Однако основная цель сюрреалистического чудесного ясна: «отрицание» реального или, по крайней мере, его философского отождествления с рациональным. Если «реальность», как пишет Арагон в 1924 году, «есть видимое отсутствие противоречия», конструкт, исключающий конфликт, то «чудесное — это прорыв противоречия в реальности», прорыв, который разоблачает этот конструкт[107]. Как и Бретон на протяжении всей его жизни, Арагон связывает чудесное с любовью. Но шестью годами позднее, в статье «Вызов живописи», его позиция приобретает более выраженную политическую окраску: чудесное представляет собой «диалектическую необходимость», которая подрывает «буржуазную» реальность и открывает перспективу революционного мира. Чудесное в этой версии отзывается на историческое противоречие, которое, как намекает Арагон, может быть пробуждено эстетическим «сдвигом»[108]. С этой интуицией связана поддержка Арагоном сюрреалистического коллажа; она перекликается также с акцентом Беньямина на «мирском озарении» сюрреализма, на его «материалистическом, антропологическом одушевлении»[109].
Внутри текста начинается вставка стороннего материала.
(** X15.  [ContainsLocalTableDistributedTableJoin] answers true exactly when
    the list has an entry with a distributed or reference table in or under
    it and another entry that has none and is a relation of a plannable
    kind (table, partitioned table, materialized view or foreign table)
    that is local: not a table of the extension, or a Citus local table.
    One entry is never both, so the answer is false for a list of fewer
    than two entries; and the answer does not depend on the order of the
    entries or on how often one occurs. *)
Theorem local_distributed_join_needs_both_sides (check : RangeTblEntry -> bool) :
  (forall l,
     ContainsLocalTableDistributedTableJoin check l = true <->
     exists distributed local,
       In distributed l /\ In local l /\
       FindNodeMatchingCheckFunctionInRangeTableList [distributed] check = true /\
       FindNodeMatchingCheckFunctionInRangeTableList [local] check = false /\
       rtekind (rte_data local) = RTE_RELATION /\
       In (relkind (rte_data local))
          [RELKIND_PARTITIONED_TABLE; RELKIND_RELATION; RELKIND_MATVIEW;
           RELKIND_FOREIGN_TABLE] /\
       (IsCitusTable (relid (rte_data local)) = false \/
        IsCitusLocalTable (relid (rte_data local)) = true)) /\
  (forall l, (List.length l < 2)%nat ->
             ContainsLocalTableDistributedTableJoin check l = false) /\
  (forall l l', (forall rte, In rte l <-> In rte l') ->
                ContainsLocalTableDistributedTableJoin check l
                = ContainsLocalTableDistributedTableJoin check l').
Proof.
  assert (Spec : forall l,
             ContainsLocalTableDistributedTableJoin check l
             = existsb (local_side check) l && existsb (distributed_side check) l).
  { intro l. unfold ContainsLocalTableDistributedTableJoin.
    rewrite local_and_distributed_flags_spec. reflexivity. }
  assert (Local : forall rte,
             local_side check rte = true <->
             FindNodeMatchingCheckFunctionInRangeTableList [rte] check = false /\
             rtekind (rte_data rte) = RTE_RELATION /\
             In (relkind (rte_data rte))
                [RELKIND_PARTITIONED_TABLE; RELKIND_RELATION; RELKIND_MATVIEW;
                 RELKIND_FOREIGN_TABLE] /\
             (IsCitusTable (relid (rte_data rte)) = false \/
              IsCitusLocalTable (relid (rte_data rte)) = true)).
  { intro rte. unfold local_side, distributed_side, IsRecursivelyPlannableRelation,
      IsLocalTableRteOrMatView, IsRelationLocalTableOrMatView.
    destruct (FindNodeMatchingCheckFunctionInRangeTableList [rte] check); simpl;
      [split; [discriminate | intros [H _]; discriminate H]|].
    destruct (rtekind (rte_data rte)); simpl;
      try (split; [discriminate | intros (_ & H & _); discriminate H]).
    destruct (relkind (rte_data rte)); simpl;
      try (split; [discriminate
                  | intros (_ & _ & H & _); simpl in H;
                    repeat (destruct H as [H|H]; [discriminate H|]); contradiction]).
    all: destruct (IsCitusTable (relid (rte_data rte))); simpl;
      [destruct (IsCitusLocalTable (relid (rte_data rte)))|];
      split; try discriminate; try reflexivity; intro H.
    all: try (repeat split; simpl; auto; fail).
    all: destruct H as (_ & _ & _ & [H|H]); discriminate H. }
  split; [|split].
  - intro l. rewrite Spec, andb_true_iff, !existsb_exists. split.
    + intros [(loc & Hl & L) (dis & Hd & D)]. apply Local in L.
      exists dis, loc. split; [exact Hd|]. split; [exact Hl|]. split; [exact D|]. exact L.
    + intros (dis & loc & Hd & Hl & D & L). split.
      * exists loc. split; [exact Hl|]. apply Local. exact L.
      * exists dis. split; [exact Hd | exact D].
  - intros l Hlen. rewrite Spec.
    destruct l as [|rte [|rte' rest]]; cbn [List.length existsb] in *;
      [reflexivity | | lia].
    rewrite !orb_false_r. unfold local_side.
    destruct (distributed_side check rte); [reflexivity|]. apply andb_false_r.
  - intros l l' Same. rewrite !Spec.
    assert (E : forall p : RangeTblEntry -> bool, existsb p l = existsb p l').
    { intro p. apply eq_true_iff_eq. rewrite !existsb_exists.
      split; intros (x & Hx & Px); exists x; (split; [apply Same; exact Hx | exact Px]). }
    rewrite !E. reflexivity.
Qed.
Однако для Бретона чудесное — категория скорее личная, чем политическая. В своей статье 1920 года о ранних коллажах Эрнста, тексте, посвященном зарождающейся эстетике сюрреалистической дислокации, Бретон подчеркивает субъективные эффекты чудесного, вызываемую им дезориентацию «памяти» и дестабилизацию «идентичности»[110]. Но вскоре он подчиняет эстетику чудесного задаче оправдания живописи (фактура которой не может децентрировать субъекта, будь то художника или зрителя, в отличие от дислокаций коллажа). Важнее то, что он сопротивляется психическим последствиям, к которым ведет эта эстетика. Оставаясь гегельянцем в своих определениях сюрреального, Бретон рассматривает чудесное не с точки зрения противоречия, а с точки зрения примирения. «Что восхищает в фантастическом, так это то, что в нем не остается ничего фантастического, а есть одно только реальное», — пишет он в «Манифесте»[111]. Для Бретона, в отличие от Арагона, противоречие представляет собой проблему, которую нужно преодолеть поэтически, а не мирское озарение, которое нужно использовать критически.
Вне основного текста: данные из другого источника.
(** * Nokia 5110 (PCD8544) LCD driver: the framebuffer compositing engine

    A shallow embedding of the [LcdDriver] class of [Project/LcdDriver.hpp]:
    the page resolver ([find_affected_rows], [count_bits]), the bit shifter
    ([shift_data]), the compositor ([write_to_buffer], [put_char_xy],
    [print_buffer]) and the bit-banged transport ([send], [write], [setXY],
    [refresh_screen], [clear], [print]).

    Conventions.
    - A [uint8_t] is a [Z] in [0, 256); every place where the C++ code stores
      an [int] expression into a [uint8_t] is written [u8 _] (reduction
      modulo 256).  [int] arithmetic is plain [Z] arithmetic, [/] and [%]
      are [Z.quot] and [Z.rem].
    - An array is a [list Z].  C++ does not check indices; an access outside
      the array object is undefined behaviour and is modelled as a fault:
      [load] and [store] return [None], and every function that touches
      memory lives in the [option] monad.
    - A font table carries its element type; an entry is the [Z] it holds,
      and [!=] between entries of two tables compares them after the usual
      arithmetic conversions of the two element types ([differs]).
    - The GPIO lines are a trace of pin writes, most recent first;
      [history] reads it in chronological order. *)

From Stdlib Require Import ZArith Bool Lia.
From stdpp Require Import base option list list_numbers.

Local Open Scope Z_scope.

(** ** Machine integers *)

Definition u8 (z : Z) : Z := z mod 256.

Definition is_u8 (z : Z) : Prop := 0 <= z < 256.

(** ** Arrays with faulting accesses *)

Definition load (a : list Z) (i : Z) : option Z :=
  if 0 <=? i then a !! Z.to_nat i else None.

Definition store (a : list Z) (i : Z) (v : Z) : option (list Z) :=
  if (0 <=? i) && (i <? Z.of_nat (length a))
  then Some (<[Z.to_nat i := v]> a)
  else None.

(** ** Loops

    [foldM body l s] runs [body] once per element of [l], threading the state
    and stopping at the first fault.  [for (int i = lo; i < hi; i++)] is
    [foldM body (seqZ lo (hi - lo))]; a descending loop runs over the
    reversed range. *)

Fixpoint foldM {A S : Type} (body : A -> S -> option S) (l : list A) (s : S)
  : option S :=
  match l with
  | [] => Some s
  | a :: l' => s' ← body a s; foldM body l' s'
  end.

Definition upto (lo hi : Z) : list Z := seqZ lo (hi - lo).

Definition downto (hi lo : Z) : list Z := reverse (seqZ (lo + 1) (hi - lo)).

(** [for (int i = lo; i < hi; i += step)] *)
Definition strided (lo hi step : Z) : list Z :=
  (fun k => lo + k * step) <$> seqZ 0 ((hi - lo + step - 1) ÷ step).

(** ** Constants of the class *)

Definition LCD_COMMAND : Z := 0.
Definition LCD_DATA : Z := 1.
Definition LCD_WIDTH : Z := 84.
Definition LCD_HEIGHT : Z := 48.
Definition LCD_SIZE : Z := LCD_WIDTH * LCD_HEIGHT ÷ 8.
Definition LCD_SETYADDR : Z := 0x40.
Definition LCD_SETXADDR : Z := 0x80.

(** ** RowSpanResolver *)

(** [count_bits]: population count of an 8-bit mask. *)
Definition count_bits (n : Z) : Z :=
  foldl (fun bit_count i =>
           if Z.land n (Z.shiftl 1 i) =? 0 then bit_count
           else u8 (bit_count + 1))
        0 (upto 0 8).

(** [find_affected_rows]: the mask of pages touched by [char_height] rows
    starting at row [y].  Both parameters are [uint8_t]; the comparisons are
    made on [int]. *)
Definition find_affected_rows (y char_height : Z) : Z :=
  let affected_rows :=
    foldl (fun affected_rows i =>
             let affected_rows :=
               if (y <? i + 8) && (y >=? i)
               then u8 (Z.lor affected_rows (Z.shiftl 1 (i ÷ 8)))   (* start row *)
               else affected_rows in
             if (y + char_height - 1 <? i + 8) && (y + char_height >=? i)
             then u8 (Z.lor affected_rows (Z.shiftl 1 (i ÷ 8)))     (* end row *)
             else affected_rows)
          0 (strided 0 LCD_HEIGHT 8) in
  (* set the bits between start and end row *)
  foldl (fun affected_rows i => u8 (Z.lor affected_rows (Z.shiftl 1 i)))
        affected_rows
        (upto (y ÷ 8 + 1) ((y + char_height - 1) ÷ 8)).

(** ** BitShifter *)

(** [shift_data]: re-align the glyph bytes [data] ([char_width] columns,
    one row of [char_width] bytes per page) by [shift_value] bits into
    [new_data].  The three branches are the three branches of the source;
    [new_data] is updated in place, so the second branch ORs into whatever
    the caller put there. *)
Definition shift_data (data : list Z) (char_width : Z) (new_data : list Z)
    (shift_value bit_count : Z) : option (list Z) :=
  if shift_value =? 0 then
    foldM (fun i new_data =>
             foldM (fun j new_data =>
                      d ← load data (i + j * char_width);
                      store new_data (i + j * char_width) d)
                   (upto 0 bit_count) new_data)
          (upto 0 char_width) new_data
  else if negb (bit_count =? 1) then
    foldM (fun i new_data =>
             foldM (fun j new_data =>
                      hi ← load new_data (i + j * char_width);
                      d ← load data (i + (j - 1) * char_width);
                      new_data ← store new_data (i + j * char_width)
                                   (u8 (Z.lor hi (Z.shiftr d (8 - shift_value))));
                      lo ← load new_data (i + (j - 1) * char_width);
                      d ← load data (i + (j - 1) * char_width);
                      store new_data (i + (j - 1) * char_width)
                            (u8 (Z.lor lo (Z.shiftl d shift_value))))
                   (downto (bit_count - 1) 0) new_data)
          (upto 0 char_width) new_data
  else
    foldM (fun i new_data =>
             d ← load data i;
             store new_data i (u8 (Z.shiftr d shift_value)))
          (upto 0 char_width) new_data.

(** ** Compositor *)

(** The inner [for (int j = 7; j > -1; j--)] of [write_to_buffer]: find the
    highest set bit of [affected_rows], clear it and leave the loop; [row]
    stays [0] when no bit is set. *)
Fixpoint scan_row (js : list Z) (affected_rows : Z) : Z * Z :=
  match js with
  | [] => (0, affected_rows)
  | j :: js' =>
      if Z.land affected_rows (Z.shiftl 1 j) =? 0
      then scan_row js' affected_rows
      else (j, u8 (Z.land affected_rows (Z.lnot (Z.shiftl 1 j))))
  end.

(** The body of the column loop of [write_to_buffer] on one cell: an [if]
    followed by an [if]/[else], as in the source. *)
Definition merge_cell (inverttext char_mode : bool) (cell d : Z) : Z :=
  let cell :=
    if inverttext && char_mode then u8 (Z.lor cell (Z.lnot d)) else cell in
  if inverttext && negb char_mode
  then u8 (Z.land cell (Z.lnot d))
  else u8 (Z.lor cell d).

(** Loop state of [write_to_buffer]. *)
Record wtb_state := {
  wtb_buffer : list Z;
  wtb_rows : Z;          (* affected_rows, bits cleared as they are used *)
  wtb_data_row : Z       (* new_data_row *)
}.

Definition write_to_buffer (inverttext : bool) (buffer : list Z)
    (x affected_rows : Z) (new_data : list Z) (char_width bit_count : Z)
    (char_mode : bool) : option (list Z) :=
  st ← foldM (fun (_ : Z) st =>
                let '(row, affected_rows) := scan_row (downto 7 (-1)) (wtb_rows st) in
                let new_data_row := wtb_data_row st in
                buffer ← foldM (fun j buffer =>
                                  d ← load new_data (j + new_data_row * char_width);
                                  cell ← load buffer (x + row * LCD_WIDTH + j);
                                  store buffer (x + row * LCD_WIDTH + j)
                                        (merge_cell inverttext char_mode cell d))
                               (upto 0 char_width) (wtb_buffer st);
                Some {| wtb_buffer := buffer;
                        wtb_rows := affected_rows;
                        wtb_data_row := new_data_row - 1 |})
             (upto 0 bit_count)
             {| wtb_buffer := buffer;
                wtb_rows := affected_rows;
                wtb_data_row := bit_count - 1 |};
  Some (wtb_buffer st).

(** ** DisplayTransport: the bit-banged bus *)

Inductive pin := RST | CE | DC | DIN | CLK.

(** One [HAL_GPIO_WritePin] call: the line and the level written. *)
Definition pin_write : Type := pin * bool.

Record LcdDriver := {
  buffer : list Z;
  _cursor_x : Z;
  _cursor_y : Z;
  inverttext : bool;
  wire : list pin_write     (* every pin write so far, most recent first *)
}.

(** The pin writes in the order they were made. *)
Definition history (lcd : LcdDriver) : list pin_write := reverse (wire lcd).

Definition with_buffer (lcd : LcdDriver) (b : list Z) : LcdDriver :=
  {| buffer := b; _cursor_x := _cursor_x lcd; _cursor_y := _cursor_y lcd;
     inverttext := inverttext lcd; wire := wire lcd |}.

Definition with_wire (lcd : LcdDriver) (w : list pin_write) : LcdDriver :=
  {| buffer := buffer lcd; _cursor_x := _cursor_x lcd; _cursor_y := _cursor_y lcd;
     inverttext := inverttext lcd; wire := w |}.

(** [send]: eight bits, most significant first, each followed by a clock
    pulse. *)
Definition send (data : Z) : list pin_write :=
  snd (foldl (fun '(data, w) (_ : Z) =>
                (u8 (Z.shiftl data 1),
                 w ++ [(DIN, negb (Z.land data 0x80 =? 0)); (CLK, false); (CLK, true)]))
             (data, []) (upto 0 8)).

(** The pin writes of one [write(data, mode)] call. *)
Definition write_frame (data mode : Z) : list pin_write :=
  if LCD_COMMAND =? mode then
    [(DC, false); (CE, false)] ++ send data ++ [(CE, true)]
  else if LCD_DATA =? mode then
    [(DC, true); (CE, false)] ++ send data ++ [(CE, true)]
  else [].

Definition write (data mode : Z) (lcd : LcdDriver) : LcdDriver :=
  with_wire lcd (reverse (write_frame data mode) ++ wire lcd).

Definition setXY (x y : Z) (lcd : LcdDriver) : LcdDriver :=
  let lcd := write (u8 (Z.lor LCD_SETYADDR y)) LCD_COMMAND lcd in
  let lcd := write (u8 (Z.lor LCD_SETXADDR x)) LCD_COMMAND lcd in
  {| buffer := buffer lcd; _cursor_x := x; _cursor_y := y;
     inverttext := inverttext lcd; wire := wire lcd |}.

Definition refresh_screen (lcd : LcdDriver) : option LcdDriver :=
  let lcd := setXY LCD_SETXADDR LCD_SETYADDR lcd in
  foldM (fun i lcd =>
           foldM (fun j lcd =>
                    b ← load (buffer lcd) (i * LCD_WIDTH + j);
                    Some (write b LCD_DATA lcd))
                 (upto 0 LCD_WIDTH) lcd)
        (upto 0 6) lcd.

(** [clear]: one data write and one buffer store per byte. *)
Definition clear (lcd : LcdDriver) : option LcdDriver :=
  foldM (fun i lcd =>
           let lcd := write 0x00 LCD_DATA lcd in
           b ← store (buffer lcd) i 0x00;
           Some (with_buffer lcd b))
        (upto 0 LCD_SIZE) lcd.

Definition invert (mode : bool) (lcd : LcdDriver) : LcdDriver :=
  {| buffer := buffer lcd; _cursor_x := _cursor_x lcd; _cursor_y := _cursor_y lcd;
     inverttext := mode; wire := wire lcd |}.

(** ** Placement *)

(** Modelled from the spec: the [custom_char] structs of [custom_char.h],
    which is not among the sources.  [put_char_xy] uses exactly three
    members: [char_width], [char_height] and the column bytes [data]
    ([char_width] columns by ceil([char_height]/8) page rows). *)
Record custom_char := {
  char_width : Z;
  char_height : Z;
  data : list Z
}.

(** The variable-length array [uint8_t new_data[n]{0x00}]. *)
Definition zeroed (n : Z) : list Z := replicate (Z.to_nat n) 0.

(** [put_char_xy(c, x, y)]; [x] and [y] are [uint8_t]. *)
Definition put_char_xy (c : custom_char) (x y : Z) (lcd : LcdDriver)
  : option LcdDriver :=
  let shift_value := u8 (Z.rem y 8) in
  let affected_rows := find_affected_rows y (u8 (char_height c)) in
  let bit_count := count_bits affected_rows in
  let new_data := zeroed (char_width c * bit_count) in
  new_data ← shift_data (data c) (u8 (char_width c)) new_data shift_value bit_count;
  b ← write_to_buffer (inverttext lcd) (buffer lcd) x affected_rows new_data
        (char_width c) bit_count false;
  refresh_screen (with_buffer lcd b).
Учитывая парадоксальность состояния — одновременно потустороннего, секулярного и психического, — как нам понять чудесное сюрреализма? Я настаиваю на том, что чудесное во всех его вариантах есть нездешнее — но перенесенное, по крайней мере частично, с бессознательного и вытесненного материала на внешний мир и откровение относительно будущего[112]. (Именно этот защитный перенос, или проекция, объясняет неопределенность его локализации. Является ли чудесное субъективным опытом? Является ли случайность объективным событием?) Так что, с одной стороны, сюрреалисты используют нездешнее возвращение вытесненного для подрывных целей, а с другой — сопротивляются его последствиям, касающимся влечения к смерти. Чтобы доказать это, потребуются два шага: во-первых, чудесное как конвульсивная красота будет рассмотрено как нездешнее смешение одушевленного и неодушевленного состояний; во-вторых, чудесное как объективная случайность, проявляющаяся в неожиданных встречах и найденных объектах, будет описано как нездешнее напоминание о компульсивном повторении. Оба термина, конвульсивная красота и объективная случайность, подразумевают шок, указывающий на то, что чудесное сопряжено с травматическим опытом и может быть даже попыткой переработать опыт «истерический». Это также ведет к пониманию чудесного с точки зрения повторения, которое управляет нездешним и влечением к смерти.

* * *

В своем «Манифесте» Бретон предлагает, не приводя при этом ни объяснений, ни иллюстраций, два примера чудесного: романтические руины и современные манекены (М 16). И те и другие являются излюбленными эмблемами сюрреализма: первые отсылают к пространству бессознательного, вторые — к его статусу глубоко личного и чужеродного одновременно. Но что делает их чудесными? Обе эмблемы объединяют или комбинируют два противоположных состояния: руины — природное и историческое, манекен — человеческое и нечеловеческое. В руинах культурный прогресс оказывается во власти природной энтропии, а в манекене человеческая фигура — во власти товарной формы: манекен служит наглядным образом капиталистического овеществления[113]. Одним словом, в обоих образах одушевленное смешивается с неодушевленным, и это смешение представляется нездешним именно потому, что указывает на консерватизм влечений, на имманентное присутствие смерти в жизни.